His exhibition, In the Wake of Captain Cook, which has just opened traces Captain Cook's travels along the lower part of the North Island and the top of the South Island, mainly around Queen Charlotte Sound.

He has been painting his now familiar paintings on wooden panels since the mid-1990s when he came into possession of a number of timber strakes, the templates used for building clinker dinghies. He eventually saw the possibilities of using these pieces of wood, only a few centimetres deep and up to 4.5 metres long, as the basis for a series of New Zealand coastal landscapes.

He was initially inspired by the drawing of Finnish draughtsman and botanist Herman Sporing, who accompanied Captain Cook on his first voyage to New Zealand. His original drawings were intended to accompany the charts produced by Cook to provide mariners with information about the coasts.

He was also drawn to Anne Salmond's book Two Worlds, and her account of the first encounters between Maori and pakeha from 1642-1772.

In this series of work, he literally follows Captain Cook's path, travelling to the area he wishes to paint, hires a boatman to take him out to sea and photographs the coastline linking the images to create detailed, scale drawings on the strakes which he then paints.

He has so far completed 70 paintings featuring the North Island and part of the South Island in what will be a series that will replicate the circumnavigation by Cook of both islands. Once completed, the work will be the longest painting project ever completed in New Zealand, with a combined length of over 400 metres. It will also be a remarkable panorama of the New Zealand coastline.

In embarking on the paintings Scott has created an invented artist of the 18th century, a combination of himself, Cook and Sporing, producing coloured versions of the topographical drawings in a task that should have been undertaken over two centuries ago.

While these in a sense purport to be images from the 18th century the artist acknowledges his own intervention on all of the works. For instance, on the painting Waterline 40e Cape Koamaroo S.E. Head, Queen Charlotte Sound ($9800), he inscribed the historical data “7th February 1770; Cook left “Queen Charlotte Sounds” and entered Cook Strait first sighted by him 15 days previously.” That text, which could have been inscribed by Sporing, is complemented by a further text which is that of the artist, “Painted here on the pattern (template) of a Strake for a Clinker-Built Dinghy.”

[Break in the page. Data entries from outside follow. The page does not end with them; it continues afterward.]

(** ** The capture buffer *)

Lemma capped_spec chunks c : Forall (λ x, x ≠ []) chunks → 0 <= cb_max c → cb_overflow c = false →
  len (cb_buf c) <= cb_max c →
  let c' := foldl (λ b chunk, capped_write chunk b) c chunks in
  cb_overflow c' = (cb_max c <? len (cb_buf c ++ concat chunks))
  ∧ cb_buf c' = take (Z.to_nat (cb_max c)) (cb_buf c ++ concat chunks).
Proof.
  intros Hne Hmax. revert c Hmax. induction Hne as [|p chunks Hp Hne IH]; intros c Hmax Ho Hl; cbn [foldl concat].
  { rewrite app_nil_r, Ho. split; [symmetry; by apply Z.ltb_ge|]. rewrite take_ge; [done|]. unfold len in Hl. lia. }
  assert (∀ chunks b, cb_overflow b = true → foldl (λ b chunk, capped_write chunk b) b chunks = b) as Hstuck.
  { clear. induction chunks as [|q chunks IH]; intros b Hb; cbn [foldl]; [done|].
    assert (capped_write q b = b) as -> by (unfold capped_write; by rewrite Hb). by apply IH. }
  assert (0 < len p) as Hlp by (unfold len; destruct p; simpl; [done|lia]).
  pose proof (len_nonneg (concat chunks)) as Hc.
  unfold capped_write at 2 4. rewrite Ho. destruct (_ <=? 0) eqn:E1; boolify.
  - rewrite Hstuck by done. cbn [cb_overflow cb_buf]. split.
    + symmetry. apply Z.ltb_lt. rewrite !len_app. lia.
    + rewrite take_app_length'; [done|]. unfold len in *. lia.
  - destruct (_ <? len p) eqn:E2; boolify.
    + rewrite Hstuck by done. cbn [cb_overflow cb_buf]. split.
      * symmetry. apply Z.ltb_lt. rewrite !len_app. lia.
      * rewrite take_app. f_equal; [rewrite take_ge; [done|unfold len in *; lia]|].
        rewrite take_app_le by (unfold len in *; lia). f_equal. unfold len in *. lia.
    + destruct (IH (mkCapped (cb_buf c ++ p) (cb_max c) false)) as [H1 H2]; [done|done| |].
      { cbn [cb_buf cb_max]. rewrite len_app. lia. }
      rewrite H1, H2. cbn [cb_buf cb_max]. by rewrite <- !app_assoc.
Qed.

They are also records of the occasions on which the artist has painted them, including the fall of light on the landscape, the sunsets, storms brewing and skies clearing. Scott generally depicts the landscape as it is at present but he has referred back to Sydney Parkinson's drawing of the arch at Mercury Bay, which subsequently collapsed.

There is an almost cinematic quality to each work panning over the landscape, with each of the paintings providing a dramatic recording of the time and place. The artist has indicated on the strakes the extent of the panorama as well as referring to Sporing's own notation. In Waterline 40c “Ship Cove between Motuara Island and Long Island ($10,500), the span of the view is indicated as being ranging NW, NNW, N and NNE.

The artist allows the grids drawn on the strakes to show through the paint and the area below sea level is left completely unpainted while his use of gold copperplate writing inscribed on the works gives an added sense of them being completed by a shipboard observer.

Each of his works is a slice of the New Zealand coastline as well as a slice of New Zealand maritime history, a shared journey of the artist and Cook.

Clyde Scott graduated with a fine arts degree at the Ilam School of Fine Arts (University of Canterbury) and moved to Auckland in the 1960s where he established the advertising agency GSI.

He also had a successful career as a pop singer, hosting several TV shows, and as an actor appeared in the film Sleeping Dogs.